## Task item
In the entries below, which lines run from the one containing "forallb (fun i" to the one containing "Proof. intros Hg."? Copy exactly those lines, ends included, and no others.

(Dataset records)
==========

(* ===== verification/AllocWitness.v ===== *)
(** The allocation theorems applied to a small file system: two groups of blocks 1 to 39 and
    inodes 1 to 32 with bit-array bitmaps and checksums of the descriptors. *)
From Stdlib Require Import ZArith Lia.
From stdpp Require Import base tactics numbers list sets.
From S2P Require Import Prelude ExtErr Bitops BitmapOps BitArray BitArrayProofs GenBitmap GenBitmapProofs BitmapTheorems.
From S2P Require Import Crc32c BlkNum BlkNumProofs Csum CsumProofs CsumGroup.
From S2P Require Import Alloc AllocProofs AllocInodes AllocGdt AllocSearch AllocNewInode AllocNewRange.

#[local] Existing Instance demo_ops.
#[local] Existing Instance demo_laws.
#[local] Existing Instance demo_exact.

(** Blocks 1 to 12 and 39, and inodes 1 to 11 and 18, are in use. *)
Definition demo_blocks : bmap :=
  Eval vm_compute in ba_mark_bmap_extent (ba_mark_bmap_extent (ba_new_bmap demo_junk true (mkBmap 1 39 40 [])).2 1 12) 39 1.
Definition demo_inodes : bmap :=
  Eval vm_compute in ba_mark_bmap_extent (ba_mark_bmap_extent (ba_new_bmap demo_junk true (mkBmap 1 32 32 [])).2 1 11) 18 1.

Definition demo_desc : list Z :=
  Eval vm_compute in
    let fs := mkFs (mkSb 40 0 0 0 26 0 1 20 0 64 0x80 0x10 1 11 256) (replicate 128 0) 2 1024 0 0 in
    let fs := gfield_set Ffree_blocks (gfield_set Ffree_blocks fs 0 8) 1 18 in
    let fs := gfield_set Ffree_inodes (gfield_set Ffree_inodes fs 0 5) 1 15 in
    fs_group_desc (gfield_set Fitable_unused (gfield_set Fitable_unused fs 0 5) 1 14).

Definition demo_afs : alloc_fs bmap :=
  mkAfs (mkCs (mkFs (mkSb 40 0 0 0 26 0 1 20 0 64 0x80 0x10 1 11 256) demo_desc 2 1024 0 0) 0x1234 (replicate 16 5) 0)
    32 20 16 (B64 Kinode 0 demo_inodes) (B64 Kblock 0 demo_blocks).

Lemma demo_bits_wf (k : kind) b :
  0 <= bm_start b <= bm_end b -> bm_end b <= bm_real_end b < 2 ^ 64 - 1 -> forallb (fun b => (0 <=? b) && (b <? 256)) (bm_array b) = true ->
  ba_size b <= zlen (bm_array b) -> gwf (B64 k 0 b).
Proof. intros H1 H2 H3%bytes_check H4. split; [by split|lia]. Qed.

Lemma demo_group_desc : group_ok demo_afs.
Proof.
  split; [unfold in_u; cbn; lia|apply Forall_replicate; unfold in_u; lia| |apply bytes_check; vm_compute; reflexivity].
  split; [intros _; cbn; lia|vm_compute; discriminate|vm_compute; reflexivity].
Qed.

Lemma demo_afs_geometry : geometry_ok demo_afs.
Proof. split; vm_compute; repeat split; discriminate || reflexivity. Qed.

Lemma demo_blocks_ok : blocks_ok demo_afs.
Proof.
  split; [exact demo_group_desc|exact demo_afs_geometry|reflexivity|vm_compute; reflexivity|vm_compute; reflexivity| | |].
  - apply demo_bits_wf; vm_compute; repeat split; discriminate.
  - intros n. apply Z.shiftr_0_r.
  - intros n Hn. change (1 <= n < 40) in Hn. change (1 <= n <= 39). lia.
Qed.

Lemma demo_blocks_counted : blocks_counted demo_afs.
Proof.
  split; [|vm_compute; reflexivity]. intros g Hg. change (0 <= g < 2) in Hg.
  assert (g = 0 \/ g = 1) as [->| ->] by lia; vm_compute; reflexivity.
Qed.

Lemma demo_inodes_ok : inodes_ok demo_afs.
Proof.
  split; [exact demo_group_desc|cbn; lia|reflexivity|cbn; lia|vm_compute; reflexivity| | |].
  - apply demo_bits_wf; vm_compute; repeat split; discriminate.
  - intros n. apply Z.shiftr_0_r.
  - intros n Hn. exact Hn.
Qed.

Lemma demo_unused_check g : 0 <= g < 2 ->
  forallb (fun i => negb (used (inode_map demo_afs) i)) (seqZ (first_ino demo_afs g + 16 - ext2fs_bg_itable_unused demo_afs g) (ext2fs_bg_itable_unused demo_afs g)) = true.
Proof. intros Hg. assert (g = 0 \/ g = 1) as [->| ->] by lia; vm_compute; reflexivity. Qed.

Lemma demo_inodes_counted : inodes_counted demo_afs.
Proof.
  split; [|vm_compute; reflexivity| |].
  - intros g Hg. change (0 <= g < 2) in Hg. assert (g = 0 \/ g = 1) as [->| ->] by lia; vm_compute; reflexivity.
  - intros g _ Hg. change (0 <= g < 2) in Hg. assert (g = 0 \/ g = 1) as [->| ->] by lia; vm_compute; split; discriminate.
  - intros g i _ Hg Hi. pose proof (demo_unused_check g Hg) as HC. rewrite forallb_forall in HC.
    apply negb_true_iff, HC, list_elem_of_In, elem_of_seqZ. change (s_inodes_per_group demo_afs) with 16 in Hi. lia.
Qed.

(** * Witnesses *)

Lemma block_stats_counts_witness :
  blocks_counted (ext2fs_block_alloc_stats2 None demo_afs 20 1) /\ blocks_counted (ext2fs_block_alloc_stats2 None demo_afs 39 (-1)).
Proof.
  split.
  - refine (proj1 (proj2 (block_stats_counts demo_afs 20 1 demo_blocks_ok demo_blocks_counted _ (or_introl (conj eq_refl _))))); vm_compute; repeat split; discriminate.
  - refine (proj1 (proj2 (block_stats_counts demo_afs 39 (-1) demo_blocks_ok demo_blocks_counted _ (or_intror (conj eq_refl _))))); vm_compute; repeat split; discriminate.
Defined.

Lemma demo_inode_free : 1 = 1 /\ used (inode_map demo_afs) 30 = false.
Proof. split; [reflexivity|vm_compute; reflexivity]. Qed.

Lemma demo_dirs : in_u 16 (ext2fs_bg_used_dirs_count demo_afs (ext2fs_group_of_ino demo_afs 30) + 1).
Proof. vm_compute. split; discriminate || reflexivity. Qed.

Lemma inode_stats_counts_witness :
  inodes_counted (ext2fs_inode_alloc_stats2 demo_afs 30 1 true) /\ ext2fs_bg_used_dirs_count (ext2fs_inode_alloc_stats2 demo_afs 30 1 true) 1 = 1.
Proof.
  pose proof (inode_stats_counts demo_afs 30 1 true demo_inodes_ok demo_inodes_counted ltac:(cbn; lia) (or_introl demo_inode_free) (fun _ => demo_dirs)) as H.
  cbv zeta in H. split; [exact (proj1 (proj2 H))|]. exact (proj1 (proj2 (proj2 (proj2 H)))).
Defined.

Lemma set_gdt_csum_spec_witness :
  (ext2fs_set_gdt_csum demo_afs).1 = 0 /\ (ext2fs_group_desc_csum_verify (ext2fs_set_gdt_csum demo_afs).2 1).1 = 1.
Proof.
  pose proof (set_gdt_csum_spec demo_afs demo_inodes_ok demo_inodes_counted ltac:(vm_compute; reflexivity) ltac:(vm_compute; reflexivity)) as H.
  destruct (ext2fs_set_gdt_csum demo_afs) as [r a']. destruct H as [H1 H2]. split; [exact H1|]. exact (proj1 (H2 1 ltac:(cbn; lia))).
Defined.

Definition demo_map_covers : map_covers demo_afs (block_map demo_afs) := blocks_ok_map demo_afs demo_blocks_ok.

Lemma new_block_spec_witness :
  (ext2fs_new_block3 None None demo_afs 39 (Some (block_map demo_afs))).1 = inr 13 /\ 1 <= 13 < 40 /\ used (block_map demo_afs) 13 = false.
Proof.
  assert (E : (ext2fs_new_block3 None None demo_afs 39 (Some (block_map demo_afs))).1 = inr 13) by (vm_compute; reflexivity). split; [exact E|].
  pose proof (new_block_spec demo_afs 39 (block_map demo_afs) demo_group_desc demo_afs_geometry ltac:(by left) demo_map_covers ltac:(lia) ltac:(right; cbn; lia)) as H.
  rewrite E in H. exact H.
Defined.

(** A device that cannot clear blocks itself: every block is written. *)
Definition demo_bs : Z := Eval vm_compute in fs_blocksize demo_afs.
#[local] Instance demo_io : BlockIo (Z -> list Z) := {
  io_channel_zeroout _ _ w := (EXT2_ET_UNIMPLEMENTED, w);
  io_write_blocks blk count buf w :=
    (0, fun b => if decide (blk <= b < blk + count) then take (Z.to_nat demo_bs) (drop (Z.to_nat ((b - blk) * demo_bs)) buf) else w b)
}.
#[local] Instance demo_io_laws : BlockIoLaws (Z -> list Z) demo_bs.
Proof.
  refine {| dev w := w |}.
  - intros blk num w _. split; [discriminate|done].
  - intros blk count buf w _ _. cbn. split.
    + intros _ i Hi. rewrite decide_True by lia. do 3 f_equal. lia.
    + intros b Hb. by rewrite decide_False.
Defined.

Definition demo_disk : zero_state (Z -> list Z) := mkZero (fun _ => replicate (Z.to_nat demo_bs) 255) [] 0.

Lemma demo_static : static_ok demo_bs demo_disk.
Proof. split; [vm_compute; split; discriminate|reflexivity]. Qed.

Abbreviation alloc_demo buf := (ext2fs_alloc_block3 None None None (fun a => (0, a)) true demo_afs 0 buf demo_disk).

(** With a buffer of the caller, and with the static one. *)
Lemma alloc_block_spec_witness :
  (exists a' buf z', alloc_demo (Some (replicate (Z.to_nat demo_bs) 7)) = (inr 13, a', buf, z') /\ blocks_counted a' /\
     z_io z' 13 = replicate (Z.to_nat demo_bs) 0 /\ z_io z' 14 = replicate (Z.to_nat demo_bs) 255) /\
  exists a' z', alloc_demo None = (inr 13, a', None, z') /\ z_io z' 13 = replicate (Z.to_nat demo_bs) 0.
Proof.
  assert (HB : forall buf, Some (replicate (Z.to_nat demo_bs) 7) = Some buf -> demo_bs <= zlen buf) by (intros ? [= <-]; vm_compute; discriminate).
  split.
  - pose proof (alloc_block_spec (bs := demo_bs) (fun a => (0, a)) true demo_afs 0 (Some (replicate (Z.to_nat demo_bs) 7)) demo_disk demo_blocks_ok demo_blocks_counted
      ltac:(lia) ltac:(by left) eq_refl ltac:(vm_compute; split; [reflexivity|discriminate]) demo_static HB) as H.
    assert (E : (alloc_demo (Some (replicate (Z.to_nat demo_bs) 7))).1.1.1 = inr 13) by (vm_compute; reflexivity).
    destruct (alloc_demo _) as [[[r a'] buf'] z']. cbn [fst] in E. subst r. destruct H as (_ & _ & _ & D1 & D2 & _ & _ & D3 & _).
    exists a', buf', z'. split_and!; [reflexivity|exact D3|exact D1|exact (D2 14 ltac:(lia))].
  - pose proof (alloc_block_spec (bs := demo_bs) (fun a => (0, a)) true demo_afs 0 None demo_disk demo_blocks_ok demo_blocks_counted
      ltac:(lia) ltac:(by left) eq_refl ltac:(vm_compute; split; [reflexivity|discriminate]) demo_static ltac:(discriminate)) as H.
    assert (E : (alloc_demo None).1.1.1 = inr 13) by (vm_compute; reflexivity).
    destruct (alloc_demo None) as [[[r a'] buf'] z']. cbn [fst] in E. subst r. destruct H as (_ & _ & _ & D1 & _ & D2 & _). cbn in D2. subst buf'.
    exists a', z'. split; [reflexivity|exact D1].
Defined.

(** The second group flagged INODE_UNINIT: the mark of inode 18 in the map means nothing. *)
Definition demo_uninit : alloc_fs bmap :=
  Eval vm_compute in upd_fs demo_afs (gd_write 2 18 EXT2_BG_INODE_UNINIT demo_afs 1).

Lemma demo_uninit_ok : inodes_ok demo_uninit.
Proof.
  split; [|cbn; lia|reflexivity|cbn; lia|vm_compute; reflexivity| | |].
  - split; [unfold in_u; cbn; lia|apply bytes_check; vm_compute; reflexivity| |apply bytes_check; vm_compute; reflexivity].
    split; [intros _; cbn; lia|vm_compute; discriminate|vm_compute; reflexivity].
  - apply demo_bits_wf; vm_compute; repeat split; discriminate.
  - intros n. apply Z.shiftr_0_r.
  - intros n Hn. exact Hn.
Qed.

Lemma new_inode_spec_witness :
  ext2fs_new_inode demo_afs 2 None = Some (inr 12, demo_afs, None) /\
  exists a', ext2fs_new_inode demo_uninit 18 None = Some (inr 17, a', None) /\
    used (inode_map demo_uninit) 18 = true /\ used (inode_map a') 18 = false /\ used (inode_map a') 11 = true.
Proof.
  split.
  - destruct (new_inode_spec demo_afs 2 demo_inodes_ok ltac:(vm_compute; reflexivity) ltac:(vm_compute; split; discriminate) ltac:(lia)) as (r & a' & E & H).
    assert (E2 : option_map (fun x => x.1.1) (ext2fs_new_inode demo_afs 2 None) = Some (inr 12)) by (vm_compute; reflexivity).
    rewrite E in E2. cbn in E2. injection E2 as ->. destruct H as (_ & _ & [->|[[_ HU] _]]); [exact E|]. exfalso. apply HU. vm_compute. reflexivity.
  - destruct (new_inode_spec demo_uninit 18 demo_uninit_ok ltac:(vm_compute; reflexivity) ltac:(vm_compute; split; discriminate) ltac:(lia)) as (r & a' & E & H).
    assert (E2 : option_map (fun x => x.1.1) (ext2fs_new_inode demo_uninit 18 None) = Some (inr 17)) by (vm_compute; reflexivity).
    rewrite E in E2. cbn in E2. injection E2 as ->. exists a'. split; [exact E|]. split; [vm_compute; reflexivity|].
    assert (E3 : option_map (fun x => used (inode_map x.1.2) 18) (ext2fs_new_inode demo_uninit 18 None) = Some false) by (vm_compute; reflexivity).
    rewrite E in E3. cbn in E3. injection E3 as E3. split; [exact E3|]. destruct H as (_ & _ & [->|(_ & _ & HU & _)]); [vm_compute; reflexivity|].
    rewrite HU by (vm_compute; split; discriminate). vm_compute. reflexivity.
Defined.

Lemma demo_run_free : forall x, 15 <= x < 15 + 20 -> used (block_map demo_afs) x = negb true.
Proof.
  assert (HC : forallb (fun x => negb (used (block_map demo_afs) x)) (seqZ 15 20) = true) by (vm_compute; reflexivity).
  rewrite forallb_forall in HC. intros x Hx. apply negb_true_iff, HC, list_elem_of_In, elem_of_seqZ. lia.
Qed.

Lemma block_stats_range_counts_witness : blocks_counted (ext2fs_block_alloc_stats_range None demo_afs 15 20 1).
Proof.
  exact (proj1 (proj2 (block_stats_range_counts demo_afs 15 20 1 true demo_blocks_ok demo_blocks_counted ltac:(cbn; lia) ltac:(lia)
    ltac:(vm_compute; discriminate) ltac:(discriminate) ltac:(vm_compute; reflexivity) demo_run_free))).
Defined.

Lemma demo_wanted : wanted demo_afs (block_map demo_afs) 20 15.
Proof. split_and!; [cbn; lia|vm_compute; discriminate|exact demo_run_free]. Qed.

(** Every block but 5 in use: a run of two blocks is searched for ever. *)
Definition demo_full_bits : bmap := Eval vm_compute in (ba_unmark_bmap (ba_mark_bmap_extent demo_blocks 1 39) 5).2.
Definition demo_full : generic_bitmap bmap := B64 Kblock 0 demo_full_bits.

Lemma demo_full_covers : map_covers demo_afs demo_full.
Proof.
  split; [apply demo_bits_wf; vm_compute; repeat split; discriminate|]. intros n Hn. change (1 <= n < 40) in Hn.
  unfold demo_full, gunit. rewrite Z.shiftr_0_r. change (1 <= n <= 39). lia.
Qed.

Lemma demo_full_used x : 1 <= x < 40 -> x <> 5 -> used demo_full x = true.
Proof.
  intros Hx Hne. assert (HC : forallb (fun x => bool_decide (x = 5) || used demo_full x) (seqZ 1 39) = true) by (vm_compute; reflexivity).
  rewrite forallb_forall in HC. specialize (HC x). rewrite bool_decide_eq_false_2 in HC by done. apply HC, list_elem_of_In, elem_of_seqZ. lia.
Qed.

Lemma demo_no_end : ~ range_ends demo_afs demo_full NEWRANGE_MIN_LENGTH 2.
Proof.
  intros [H|[H|[(s & W1 & W2 & W3)|[H|H]]]]; [vm_compute in H; done|vm_compute in H; done| |vm_compute in H; done|].
  - change (1 <= s) in W1. change (s + 2 <= 40) in W2. destruct (decide (s = 5)) as [->|Hne].
    + pose proof (W3 6 ltac:(lia)) as W. rewrite demo_full_used in W by lia. done.
    + pose proof (W3 s ltac:(lia)) as W. rewrite demo_full_used in W by lia. done.
  - specialize (H 5 ltac:(vm_compute; split; discriminate || reflexivity)). vm_compute in H. done.
Qed.


Lemma alloc_range_spec_witness :
  exists a' z', ext2fs_alloc_range None true None 100 demo_afs 3 15 20 demo_disk = Some (inr 15, a', z') /\ blocks_counted a' /\
    z_io z' 34 = replicate (Z.to_nat demo_bs) 0 /\ z_io z' 35 = replicate (Z.to_nat demo_bs) 255.
Proof.
  destruct (alloc_range_spec (bs := demo_bs) true demo_afs 3 15 20 100 demo_disk demo_blocks_ok demo_blocks_counted ltac:(lia) ltac:(right; cbn; lia) eq_refl
    ltac:(vm_compute; discriminate) demo_wanted eq_refl ltac:(vm_compute; split; [reflexivity|discriminate]) demo_static) as (r & a' & z' & E & _ & H & _ & HR).
  assert (E2 : option_map (fun x => x.1.1) (ext2fs_alloc_range None true None 100 demo_afs 3 15 20 demo_disk) = Some (inr 15)) by (vm_compute; reflexivity).
  rewrite E in E2. cbn in E2. injection E2 as ->. destruct HR as (_ & _ & _ & HD). exists a', z'.
  split_and!; [exact E|exact H|exact (HD 34)|exact (HD 35)].
Defined.

Lemma get_free_blocks_spec_witness :
  exists r, ext2fs_get_free_blocks2 39 demo_afs 1 40 20 (Some (block_map demo_afs)) = Some r /\ r = inr 13.
Proof.
  destruct (get_free_blocks_spec demo_afs (block_map demo_afs) 1 40 20 39 demo_afs_geometry demo_map_covers eq_refl (ao_unit _ demo_blocks_ok)
    ltac:(cbn; lia) ltac:(lia) ltac:(lia) ltac:(lia)) as (r & E & _).
  exists r. split; [exact E|].
  assert (E2 : ext2fs_get_free_blocks2 39 demo_afs 1 40 20 (Some (block_map demo_afs)) = Some (inr 13)) by (vm_compute; reflexivity). congruence.
Defined.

==========

## Response to this exercise
  forallb (fun i => negb (used (inode_map demo_afs) i)) (seqZ (first_ino demo_afs g + 16 - ext2fs_bg_itable_unused demo_afs g) (ext2fs_bg_itable_unused demo_afs g)) = true.
Proof. intros Hg. assert (g = 0 \/ g = 1) as [->| ->] by lia; vm_compute; reflexivity. Qed.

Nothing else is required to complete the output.